Monday, February 20, 2012

Getting comfortable in a workout routine as a plus size woman


Getting comfortable in a workout routine as a plus size woman

Are you are larger woman?  I am, so I know what it feels like to the biggest person in a beginning running group, or a boot camp class. Here’s some advice to help make you comfortable and to make your experience really fun.
  1. Bring someone about at your level, whatever their size may be.  That way when you decide to run/walk, fast walk, or just walk as you get started, you will enjoy it, and not feel isolated. 
  2. You will get there!  When you are carrying more mass, it will take you a little longer to build the muscle you need to carry you the distance, but you’ll be surprised how fast that will happen.  But be patient so you don’t get injured.  Follow the 10% rule: increase intensity OR distance by NO MORE than 10% each workout.  Celebrate every small success.  Don’t get overwhelmed by the big goal, step by step is how you will get there.
  3. Understand heat.  When you are larger, the fat you carry is nature’s insulation.  So when you work out you will heat up faster than your skinny friends, especially at the beginning when your body is getting use to exercise. Pay attention!  Do not get over-heated.  Slow down.  It is OK.  Drink water. Wear a hat. Wear light wicking layers close to your skin so you can strip down as you heat up.  Junonia has what you need!  www.junonia.com
  4. Sweat is your friend.  If you haven’t exercised in a long time, it may take a few weeks for your body to learn to sweat again.  Until then be especially careful about over-heating!
  5. Talk, laugh, get to know your exercise “neighbors,” invite them out to tea after.  Don’t discriminate against them just because they are small! 

Tips from Anne Kelly, President of www.junonia.com, specialists in plus size active and casual clothing.

This blog post from Junonia was created for Moms on the Run, a Minnesota-based organization about Fitness, Fun, and Friendship with 5k training classes for runners, intermediates and walkers.  www.momsontherun.com

3 comments:

Avocational Singer said...

These are great tips!

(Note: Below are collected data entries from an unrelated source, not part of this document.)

(* ===== verification/RowCodec.v ===== *)
(** * The row codec

    [server/internal/core/storage/binary_encoding.go]: a row is a 16-byte
    transaction header, a column count, an offset table and tagged column
    values.  [EncodeRow] sizes the tuple in a first pass and fills a pooled
    buffer in a second; [encodeColumnValue] is the one-column reference it is
    compared with.  [DecodeRow] reads the tuple back.  The second half is the
    bits of the transaction header: heap-only-tuple links and commit hints. *)

From S2P Require Import Prelude Bytes Json.

(** ** Values *)

(** The dynamic types the codec distinguishes; floats are bit patterns, a map
    is its entries in key order, [VOther] any other type. *)
Inductive Value : Type :=
| VNil
| VInt (z : Z)
| VFloat (bits : Z)
| VBool (b : bool)
| VString (s : list byte)
| VVector (v : list Z)
| VMap (m : list (list byte * jvalue))
| VOther.

Abbreviation Row := (list Value).

Inductive codec_error : Type :=
| ErrEmptyRow
| ErrStringTooLong
| ErrMarshal
| ErrJSONTooLong
| ErrUnsupportedType
| ErrTupleTooLarge
| ErrTupleTooShort
| ErrHeaderTruncated
| ErrValueTruncated
| ErrUnknownTag.

Abbreviation res := (outcome codec_error).

Definition binTupleHeaderSize : Z := 16.
Definition binColCountSize : Z := 2.
Definition binColOffsetSize : Z := 2.
Definition binNullMarker : byte := Byte.xff.
Definition binTrue : byte := Byte.x01.
Definition binFalse : byte := Byte.x00.
Definition tagInt : byte := Byte.x69.     (* 'i' *)
Definition tagFloat : byte := Byte.x66.   (* 'f' *)
Definition tagBool : byte := Byte.x62.    (* 'b' *)
Definition tagString : byte := Byte.x73.  (* 's' *)
Definition tagJSON : byte := Byte.x6a.    (* 'j' *)
Definition tagVector : byte := Byte.x76.  (* 'v' *)

(** [tuple[o] = b]. *)
Definition set_byte (o : Z) (b : byte) : bytes → option bytes := λ t,
  if (0 <=? o) && (o <? blen t) then Some (<[Z.to_nat o := b]> t) else None.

Sometimes I think with extra weight on I even had to go slower than the 10% rule, like maybe a 5% rule so my muscles, tendons, ligaments really had plenty of time to strengthen to carry the extra weight.

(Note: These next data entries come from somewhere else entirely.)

(* ===== verification/WalLog.v ===== *)
(** * The write-ahead log file

    [server/internal/core/wal/wal.go] (appending) and [recovery.go] (scanning).
    The file is its content and a write position; every system call takes its
    outcome from the environment, so short writes and failing seeks, truncates
    and syncs are covered. *)

From S2P Require Import Prelude Bytes Crypto WalPayload WalRecord.

(** ** The file and its environment *)

Record logFile : Type := mkFile { content : list byte; fpos : Z }.

(** Outcomes of the system calls of one operation: how many bytes [Write] took
    and whether it reported an error, and whether the calls that follow work. *)
Record ioEnv : Type := mkIO {
  io_wrote : nat; io_writeErr : bool; io_seekCur : bool; io_truncate : bool;
  io_seek : bool; io_sync : bool }.

Definition io_ok (rec : bytes) : ioEnv := mkIO (length rec) false true true true true.

(** [Write] at the position; the file grows when the position is at its end. *)
Definition writeAt (pos : Z) (d b : bytes) : bytes :=
  take (Z.to_nat pos) b ++ replicate (Z.to_nat pos - length b) Byte.x00
  ++ d ++ drop (Z.to_nat pos + length d) b.

(** [Truncate(size)] cuts, or pads with zeros. *)
Definition truncateTo (size : Z) (b : bytes) : bytes :=
  take (Z.to_nat size) b ++ replicate (Z.to_nat size - length b) Byte.x00.

Record WAL : Type := mkWAL {
  file : option logFile; nextTxID : Z; syncCounter : Z; SyncBatchSize : Z;
  em : option EncryptionManager; tde : option TDEEngine;
  writeSeq : Z; syncedSeq : Z; writeErr : bool }.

When a person starts working out with dumbbells, they will often start with lighter weights and gradually increase them until they are doing their rep sets with much heavier weights. When I started running as an overweight person, I thought of that and how I wasn't starting with lighter weights, but going straight for the heavy ones. So, I had to be careful and do way less "reps" than I wanted to (in the case of running, I thought of each footstep as a kind of repetition).

Anyway, I also remember starting Kung Fu classes 4 years ago. I was the largest person in the class, a little older (in my 40s) AND I had not been active for a while. My face would get really red during the conditioning exercises (jumping jacks, pushups, crunches) at the beginning of class. A lot of times the instructors would look over with a worried look and say "Mrs. so-and-so, are you okay?" I think they may have been afraid of my overdoing it, but I was aware that I needed to pace myself and assured them that I was being careful.

It's hard to believe that I went from that point to having my black sash now. I'm still not the fastest or most flexible person in the class, and I've had to really struggle, but I am stronger now than I've ever been.

Jen said...

I agree - great ideas for getting started. I also suggest taking the initiative and introducing yourself to the leader/instructor of the group or class you're taking. I have found that letting someone know that I'm new and learning not only ensured that he/she was watching to make sure my form was correct, but also opened up amazing avenues of support and accountability.

JunoniaLTD said...

These are great tips, go at your own pace and introduce yourself to the instructor! Only you know what you are capable of and pushing it could lead to injuries. If you feel comfortable with the instructor you should feel more comfortable with the class!